WHAT IS BEING ASKED =
Quote the records below word for word, please, from the very first line through the one that contains "LLoad (e : RunEnv)", and nothing beyond it.

***

(* ===== verification/TeamRunSpec.v ===== *)
(** * TeamRunSpec: what automatic runs guarantee under every interleaving.

    [Sys] is the tables together with the passes of the workers, named by the
    run and the lease token they were given.  [sys_step] makes one transaction
    of a user, of a pass, of the dispatcher or of the code that stops runs, or
    changes the other tables in any way; clocks are arbitrary.  The invariant
    [sys_ok] says that every run stays within its frozen budget, that calls are
    numbered in order, that an agent is called only on the word of the
    coordinator, and that what a pass read is still true while its lease is. *)

From S2P Require Import Prelude JsValue JsMap StrictJson JsonRoundTrip DeliveryContract TaskPlan PlanService StepExecution TeamRun.

#[local] Open Scope Z_scope.
#[local] Open Scope run_scope.

(** ** The system *)

Inductive Pass : Type :=
| PassClaimed
| PassRead (r : RunRow)
| PassAt (p : Prog).

Record Sys : Type := { sy_db : RunDb; sy_passes : gmap (string * Z) Pass }.

Inductive Label : Type :=
| LCreate (e : RunEnv) (q : CreateRequest)
| LControl (e : RunEnv) (id : string) (actor : Z) (a : RunAction) (expected : Z) (request : string)
| LSupplement (e : RunEnv) (id : string) (actor : Z) (content : string) (expected : Z) (request : string)
| LWorld (sessions : gmap string TeamSession) (events : list TeamEvent)
         (receipts : gmap (Z * string * string) RunReceipt)
| LCall (now : Z) (op : CallOp) (step : Z) (id : string)
| LStopRuns (now : Z) (sessionId : string)
| LDeleteAccount (actor : Z) (owned : list string) (offerOwner : string → option Z)
| LClaim (e : RunEnv) (worker : string) (leaseMs : Z)
| LRead (e : RunEnv) (id : string) (token : Z)
| LLoad (e : RunEnv) (id : string) (token : Z)
| LExec (e : RunEnv) (poll : Z) (id : string) (token : Z)
| LCrash (id : string) (token : Z).

Section system.
Context (sha256 : string → string) (tokens : string → list string).

Definition at_db (s : Sys) (db : RunDb) : Sys := {| sy_db := db; sy_passes := sy_passes s |}.
(** * resource_dasm: the resource decompression shim and its 68K trap handlers

    A shallow embedding of
      - src/ResourceCompression.cc  ([get_system_decompressor],
        [decompress_resource] and the syscall handler it installs),
      - src/m68kexec.cc             ([create_syscall_handler_t<M68KEmulator>],
        and of [main] and [main_t] the choice of the architecture, the
        segments and the stack),
      - src/Emulators/M68KEmulator.hh ([M68KRegisters]),
      - src/QuickDrawFormats.cc     (colours, rectangles, inversion points,
        patterns, pixel maps and [decode_monochrome_image]),
      - src/SpriteDecoders/StepOnIt-sssf.cc ([decode_sssf_image]),
    together with the properties of these functions that the specification
    states, and further properties that the code shows.

    Conventions.  Machine integers are [Z] with the wrap-around of their C++
    type written out ([u16], [u32], [u64]); bytes are [Byte.byte]; the
    [std::unordered_map]s of the source are [gmap]s; C++ exceptions are values
    of [exn] carried by [result]; code that mutates the caller's [Resource]
    and the process-wide cache of system decompressors lives in the
    state-and-exception monad [M]. *)

From Stdlib Require Import ZArith List String Lia Bool.
From Stdlib Require Import Init.Byte.
From stdpp Require Import base functions gmap strings list pretty.

Open Scope Z_scope.

(* ================================================================== *)
(** ** Machine integers and bytes *)
(* ================================================================== *)

Definition u8 (z : Z) : Z := z mod 2 ^ 8.
Definition u16 (z : Z) : Z := z mod 2 ^ 16.
Definition u32 (z : Z) : Z := z mod 2 ^ 32.
Definition u64 (z : Z) : Z := z mod 2 ^ 64.

(** Value of a signed [w]-bit integer from its unsigned representation. *)
Definition signed (w : Z) (z : Z) : Z :=
  let r := z mod 2 ^ w in
  if r <? 2 ^ (w - 1) then r else r - 2 ^ w.

Definition byte_val (b : byte) : Z := Z.of_N (Byte.to_N b).

Definition byte_of (z : Z) : byte :=
  default x00 (Byte.of_N (Z.to_N (z mod 256))).

#[global] Instance byte_eq_decision : EqDecision byte := Byte.byte_eq_dec.
(** * SUE-Sim performance-data scripts: load-balance fairness metrics and
      packet-loss accounting

    Shallow embedding of
      - [performance-data/scripts/load_balance_analyzer.py]
        ([calculate_load_balance_metrics], the scoring loop of
        [create_fairness_analysis], the chart/report part of [main]);
      - [performance-data/scripts/loss_analyzer.py]
        ([calculate_packet_loss]);
      - further parts of the same two scripts: file discovery
        ([find_load_balance_data], [find_default_log_file],
        [contains_valid_data]), the data behind the box plot, the heatmap
        and the bar colours, the numbers of [generate_analysis_report],
        and the rows written by [save_loss_analysis].

    Integers are [Z].  Python floats are modelled by exact real numbers
    ([R]); the one place where the source injects [float('inf')] is modelled
    by the extended type [pyfloat].  Rounding of binary64 arithmetic is not
    modelled. *)

From Stdlib Require Import ZArith List Bool Lia Permutation Sorted.
From Stdlib Require Import Reals Lra String Ascii.
Import ListNotations.

Open Scope Z_scope.

(** ** Exceptions *)

Inductive exn : Type :=
| ValueError (msg : string)
| KeyError (key : Z)
| RenderError (msg : string).

(** [str(e)] *)
Definition exn_message (e : exn) : string :=
  match e with
  | ValueError msg => msg
  | KeyError _ => "key"
  | RenderError msg => msg
  end.

Inductive result (A : Type) : Type :=
| Ok (a : A)
| Raise (e : exn).
Arguments Ok {A} a.
Arguments Raise {A} e.

Definition bind {A B} (m : result A) (k : A -> result B) : result B :=
  match m with
  | Ok a => k a
  | Raise e => Raise e
  end.

Notation "x <- m ;; k" := (bind m (fun x => k))
  (at level 61, m at next level, right associativity).

(** [for x in xs: acc.append(body x)], stopping at the first exception. *)
Fixpoint for_each {A B} (body : A -> result B) (xs : list A) : result (list B) :=
  match xs with
  | [] => Ok []
  | x :: rest =>
      y <- body x ;;
      ys <- for_each body rest ;;
      Ok (y :: ys)
  end.

(** ** The request table (a pandas DataFrame with four integer columns) *)

Module Frame.

Record Row : Type := mkRow {
  LocalXpuId : Z;
  DestXpuId : Z;
  VcId : Z;
  SueId : Z
}.

Definition DataFrame := list Row.

(** [Series.unique()]: the distinct values, in order of first appearance. *)
Fixpoint unique (col : list Z) : list Z :=
  match col with
  | [] => []
  | x :: rest => x :: filter (fun y => negb (y =? x)) (unique rest)
  end.

(** Stable ascending sort on an integer key (Python's [sorted],
    pandas' [sort_index] / [sort_values]). *)
Fixpoint insert_by {A} (key : A -> Z) (x : A) (l : list A) : list A :=
  match l with
  | [] => [x]
  | y :: rest => if key x <=? key y then x :: l else y :: insert_by key x rest
  end.

Definition sort_by {A} (key : A -> Z) (l : list A) : list A :=
  fold_right (insert_by key) [] l.

Definition sorted (l : list Z) : list Z := sort_by (fun x => x) l.

(** Number of entries of [col] equal to [v]. *)
Definition occurrences (v : Z) (col : list Z) : Z :=
  Z.of_nat (List.length (filter (fun y => y =? v) col)).

(** [Series.value_counts()]: one (value, count) entry per distinct value,
    most frequent first. *)
Definition value_counts (col : list Z) : list (Z * Z) :=
  sort_by (fun p => - snd p)
          (map (fun v => (v, occurrences v col)) (unique col)).

(** [Series.sort_index()] on a series indexed by integer labels. *)
Definition sort_index (s : list (Z * Z)) : list (Z * Z) := sort_by fst s.

(** [df[df['LocalXpuId'] == local_xpu]] *)
Definition select_local (df : DataFrame) (local_xpu : Z) : DataFrame :=
  filter (fun r => LocalXpuId r =? local_xpu) df.

Definition len {A} (l : list A) : Z := Z.of_nat (List.length l).
(** * Stone Soup: time-series interpolation of state sequences

    Shallow embedding of [stonesoup/functions/interpolate.py]:
    [time_range], [interpolate_state_mutable_sequence] and
    [_get_previous_state].

    Conventions of the embedding.
    - A [datetime.datetime] is the integer number of microseconds of its
      date and time (the resolution of the Python type), which is what
      datetimes are compared by; a [datetime.timedelta] is a signed number
      of microseconds.
    - A Python float is an IEEE 754 binary64 number, a [spec_float] of the
      Standard Library with precision 53 and maximal exponent 1024; every
      operation rounds to nearest, ties to even, on its own.
    - [datetime.timestamp()] depends on the kind of datetime (naive or
      aware) and on the local time zone: it is a parameter of the embedding,
      the class [Platform].  The instance [aware_utc] is the one of aware
      datetimes in UTC.
    - A raised exception is the [Raise] branch of [Result]; a warning is
      appended to the list of warnings of the call.
    - Objects whose attributes are rebound (the sequence object and the lists
      it points to) live in a store addressed by references. *)

From Stdlib Require Import ZArith QArith Qabs Lia SpecFloat.
From stdpp Require Import base option list gmap sorting.

Open Scope Z_scope.

(** ** Exceptions and results *)

Inductive Exn : Set :=
| IndexError | ValueError | KeyError | StopIteration | ZeroDivisionError | TypeError
| OverflowError.

Inductive Result (X : Type) : Type :=
| Ok (x : X)
| Raise (e : Exn).
Arguments Ok {X} x.
Arguments Raise {X} e.

Definition bindR {X Y : Type} (r : Result X) (k : X → Result Y) : Result Y :=
  match r with
  | Ok x => k x
  | Raise e => Raise e
  end.

Notation "'do' x <- r ; k" := (bindR r (fun x => k))
  (at level 10, x pattern, r at level 100, k at level 200).

Fixpoint mapR {X Y : Type} (f : X → Result Y) (l : list X) : Result (list Y) :=
  match l with
  | [] => Ok []
  | x :: l' => do y <- f x; do ys <- mapR f l'; Ok (y :: ys)
  end.

(** ** Floats

    The floats of Python and numpy are the valid binary64 numbers
    ([valid_binary 53 1024]): the operations below keep them valid, and on
    them the comparisons are the numeric ones. *)

Abbreviation float := spec_float (only parsing).

Definition float_add (a b : float) : float := SFadd 53 1024 a b.
Definition float_sub (a b : float) : float := SFsub 53 1024 a b.
Definition float_mul (a b : float) : float := SFmul 53 1024 a b.
Definition float_div (a b : float) : float := SFdiv 53 1024 a b.
(** X28.  When the server rejects the navbar's refresh, both tokens are
    removed and the sign-in buttons are shown; one request has been sent
    and the re-check is not started, whatever it would have done. *)
Theorem tryRefreshToken_rejected_signs_out (env : Env) (w : World)
    (checkAuthStatus : Script unit) (refreshToken : string) (r : Response) :
  truthy (localStorage w !! "refresh_token") = Some refreshToken ->
  net env (sent w) (Navbar.refresh_request refreshToken) = Responded r ->
  ~ (200 <= status r <= 299) ->
  exists w',
    Navbar.tryRefreshToken env checkAuthStatus w = (Returned tt, w') /\
    localStorage w' !! "access_token" = None /\
    localStorage w' !! "refresh_token" = None /\
    sent w' = (sent w ++ [Navbar.refresh_request refreshToken])%list /\
    (forall e, document w !! "authButtons" = Some e ->
               document w' !! "authButtons"
               = Some (mkElement "flex" (textContent e))) /\
    (forall e, document w !! "userMenu" = Some e ->
               document w' !! "userMenu"
               = Some (mkElement "none" (textContent e))).
Proof.
  intros Hstored Hnet Hstatus. apply not_ok_iff in Hstatus.
  set (w1 := with_localStorage (delete "refresh_token")
               (with_localStorage (delete "access_token")
                  (record (Navbar.refresh_request refreshToken) w))).
  destruct (showAuthButtons_effect w1)
    as (w' & Hshow & Hlocal & _ & Hsent & _ & Hbuttons & Hmenu).
  exists w'. split.
  { unfold Navbar.tryRefreshToken, bind at 1, localStorage_getItem.
    rewrite Hstored. unfold try_catch, bind at 1, fetch.
    change (mkRequest "/api/token/refresh/"
              (AuthUtils.refresh_init refreshToken))
      with (Navbar.refresh_request refreshToken).
    rewrite Hnet, Hstatus. unfold Navbar.clearTokensAndShowAuth, bind.
    cbn [localStorage_removeItem]. fold w1. now rewrite Hshow. }
  rewrite Hlocal, Hsent. repeat split; try assumption.
  - apply cleared_access_token.
  - apply cleared_refresh_token.
Qed.

Lemma tryRefreshToken_rejected_signs_out_witness :
  let env :=
    Reference.browser
      (Scenario.site Scenario.unauthorized Scenario.unauthorized) in
  let w := Scenario.navbar_page "token" "r" in
  exists w',
    Navbar.tryRefreshToken env (ret tt) w = (Returned tt, w') /\
    localStorage w' !! "access_token" = None /\
    localStorage w' !! "refresh_token" = None /\
    sent w' = (sent w ++ [Navbar.refresh_request "r"])%list /\
    (forall e, document w !! "authButtons" = Some e ->
               document w' !! "authButtons"
               = Some (mkElement "flex" (textContent e))) /\
    (forall e, document w !! "userMenu" = Some e ->
               document w' !! "userMenu"
               = Some (mkElement "none" (textContent e))).
Proof.
  intros env w.
  apply (tryRefreshToken_rejected_signs_out env w (ret tt) "r"
           Scenario.unauthorized).
  - vm_compute. reflexivity.
  - reflexivity.
  - simpl. lia.
Defined.

(** X29.  The navbar's [logout] tells the server nothing: it removes both
    tokens, keeps every other key of the store, shows the sign-in buttons
    and leaves for the login page, without a request. *)
Theorem navbar_logout_is_local (w : World) :
  exists w',
    Navbar.logout w = (Returned "/login/", w') /\
    localStorage w' !! "access_token" = None /\
    localStorage w' !! "refresh_token" = None /\
    (forall key, key <> "access_token" -> key <> "refresh_token" ->
                 localStorage w' !! key = localStorage w !! key) /\
    sessionStorage w' = sessionStorage w /\
    sent w' = sent w /\
    (forall e, document w !! "authButtons" = Some e ->
               document w' !! "authButtons"
               = Some (mkElement "flex" (textContent e))) /\
    (forall e, document w !! "userMenu" = Some e ->
               document w' !! "userMenu"
               = Some (mkElement "none" (textContent e))).
Proof.
  set (w1 := with_localStorage (delete "refresh_token")
               (with_localStorage (delete "access_token") w)).
  destruct (showAuthButtons_effect w1)
    as (w' & Hshow & Hlocal & Hsession & Hsent & _ & Hbuttons & Hmenu).
  exists w'. split.
  { unfold Navbar.logout, Navbar.clearTokensAndShowAuth, bind.
    cbn [localStorage_removeItem]. fold w1. now rewrite Hshow. }
  rewrite Hlocal, Hsession, Hsent. repeat split; try assumption.
  - apply cleared_access_token.
  - apply cleared_refresh_token.
  - intros key Haccess Hrefresh. cbn.
    now rewrite !lookup_delete_ne by congruence.
Qed.

(** X30.  [AuthManager.getCurrentUserInfo] never throws and changes
    nothing; when it hands back a user, neither the first nor the last
    name is empty or missing, and the first name is the [first_name]
    claim of the token when that is truthy and "Admin" otherwise. *)
Theorem manager_getCurrentUserInfo_names (env : Env) (w : World) :
  exists result,
    AuthManager.getCurrentUserInfo env w = (Returned result, w) /\
    forall info, result = Some info ->
      to_boolean (AuthManager.first_name info) = true /\
      to_boolean (AuthManager.last_name info) = true /\
      (forall payload claim,
         claims env (default "" (localStorage w !! "access_token"))
         = inr payload ->
         get payload "first_name" = inr claim ->
         AuthManager.first_name info
         = if to_boolean claim then claim else JStr "Admin").
Proof.
  unfold AuthManager.getCurrentUserInfo, AuthManager.getToken, bind at 1,
    localStorage_getItem.
  destruct (truthy (localStorage w !! AuthManager.TOKEN_KEY))
    as [token|] eqn:Htoken.
  2: { eexists. split; [reflexivity|]. discriminate. }
  apply truthy_Some in Htoken as [Htoken _].
  change AuthManager.TOKEN_KEY with "access_token" in Htoken.
  rewrite Htoken. cbn [default].
  unfold try_catch, bind, decode_payload, lift, ret, throw.
  destruct (claims env token) as [e|payload] eqn:Hclaims;
    [eexists; split; [reflexivity|discriminate]|].
  destruct (get payload "user_id") as [e|userId];
    [eexists; split; [reflexivity|discriminate]|].
  destruct (get payload "email") as [e|email];
    [eexists; split; [reflexivity|discriminate]|].
  destruct (get payload "first_name") as [e|first] eqn:Hfirst;
    [eexists; split; [reflexivity|discriminate]|].
  destruct (get payload "last_name") as [e|last];
    [eexists; split; [reflexivity|discriminate]|].
  destruct (get payload "exp") as [e|exp];
    [eexists; split; [reflexivity|discriminate]|].
  eexists. split; [reflexivity|]. intros info [= <-]. cbn.
  unfold or_else. repeat split.
  - now destruct (to_boolean first) eqn:H.
  - now destruct (to_boolean last) eqn:H.
  - intros payload' claim Hpayload. cbn in Hpayload.
    rewrite Hclaims in Hpayload. injection Hpayload as <-.
    rewrite Hfirst. now intros [= <-].
Qed.
(** Casting inside the loop body or after the loop makes no difference
    to how the loop ends. *)
Lemma for_each_cast {A : Type} (g : A -> outcome (list Q)) (xs : list A) :
  for_each (fun x => let* tone := g x in Done (to_int16 tone)) xs =
  let* tones := for_each g xs in Done (map to_int16 tones).
Proof.
  induction xs as [|x xs IH]; [reflexivity|].
  cbn [for_each]. rewrite IH.
  destruct (g x) as [tone| |]; cbn [bind]; try reflexivity.
  destruct (for_each g xs) as [tones| |]; reflexivity.
Qed.

(** C10. The Sequential branch, which casts each segment's tone to
    16-bit integers and concatenates the integer buffers, yields the
    same outcome (the same buffer, or the same failure) as synthesizing
    all tones, concatenating the float buffers and casting once. *)
Theorem sequential_audio_commutes (np_sin : Q -> Q) (fixed_segments : list segment)
    (waveform : string) (sample_rate : Q) :
  sequential_audio np_sin fixed_segments waveform sample_rate =
  compose_then_quantize np_sin fixed_segments waveform sample_rate.
Proof.
  unfold sequential_audio, compose_then_quantize.
  rewrite for_each_cast.
  destruct (for_each _ fixed_segments) as [tones| |]; cbn [bind]; try reflexivity.
  destruct tones as [|tone tones]; [reflexivity|].
  cbn [map np_concatenate bind]. f_equal.
  symmetry. apply (to_int16_concat (tone :: tones)).
Qed.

***

YOUR RESPONSE =
(* ===== verification/TeamRunSpec.v ===== *)
(** * TeamRunSpec: what automatic runs guarantee under every interleaving.

    [Sys] is the tables together with the passes of the workers, named by the
    run and the lease token they were given.  [sys_step] makes one transaction
    of a user, of a pass, of the dispatcher or of the code that stops runs, or
    changes the other tables in any way; clocks are arbitrary.  The invariant
    [sys_ok] says that every run stays within its frozen budget, that calls are
    numbered in order, that an agent is called only on the word of the
    coordinator, and that what a pass read is still true while its lease is. *)

From S2P Require Import Prelude JsValue JsMap StrictJson JsonRoundTrip DeliveryContract TaskPlan PlanService StepExecution TeamRun.

#[local] Open Scope Z_scope.
#[local] Open Scope run_scope.

(** ** The system *)

Inductive Pass : Type :=
| PassClaimed
| PassRead (r : RunRow)
| PassAt (p : Prog).

Record Sys : Type := { sy_db : RunDb; sy_passes : gmap (string * Z) Pass }.

Inductive Label : Type :=
| LCreate (e : RunEnv) (q : CreateRequest)
| LControl (e : RunEnv) (id : string) (actor : Z) (a : RunAction) (expected : Z) (request : string)
| LSupplement (e : RunEnv) (id : string) (actor : Z) (content : string) (expected : Z) (request : string)
| LWorld (sessions : gmap string TeamSession) (events : list TeamEvent)
         (receipts : gmap (Z * string * string) RunReceipt)
| LCall (now : Z) (op : CallOp) (step : Z) (id : string)
| LStopRuns (now : Z) (sessionId : string)
| LDeleteAccount (actor : Z) (owned : list string) (offerOwner : string → option Z)
| LClaim (e : RunEnv) (worker : string) (leaseMs : Z)
| LRead (e : RunEnv) (id : string) (token : Z)
| LLoad (e : RunEnv) (id : string) (token : Z)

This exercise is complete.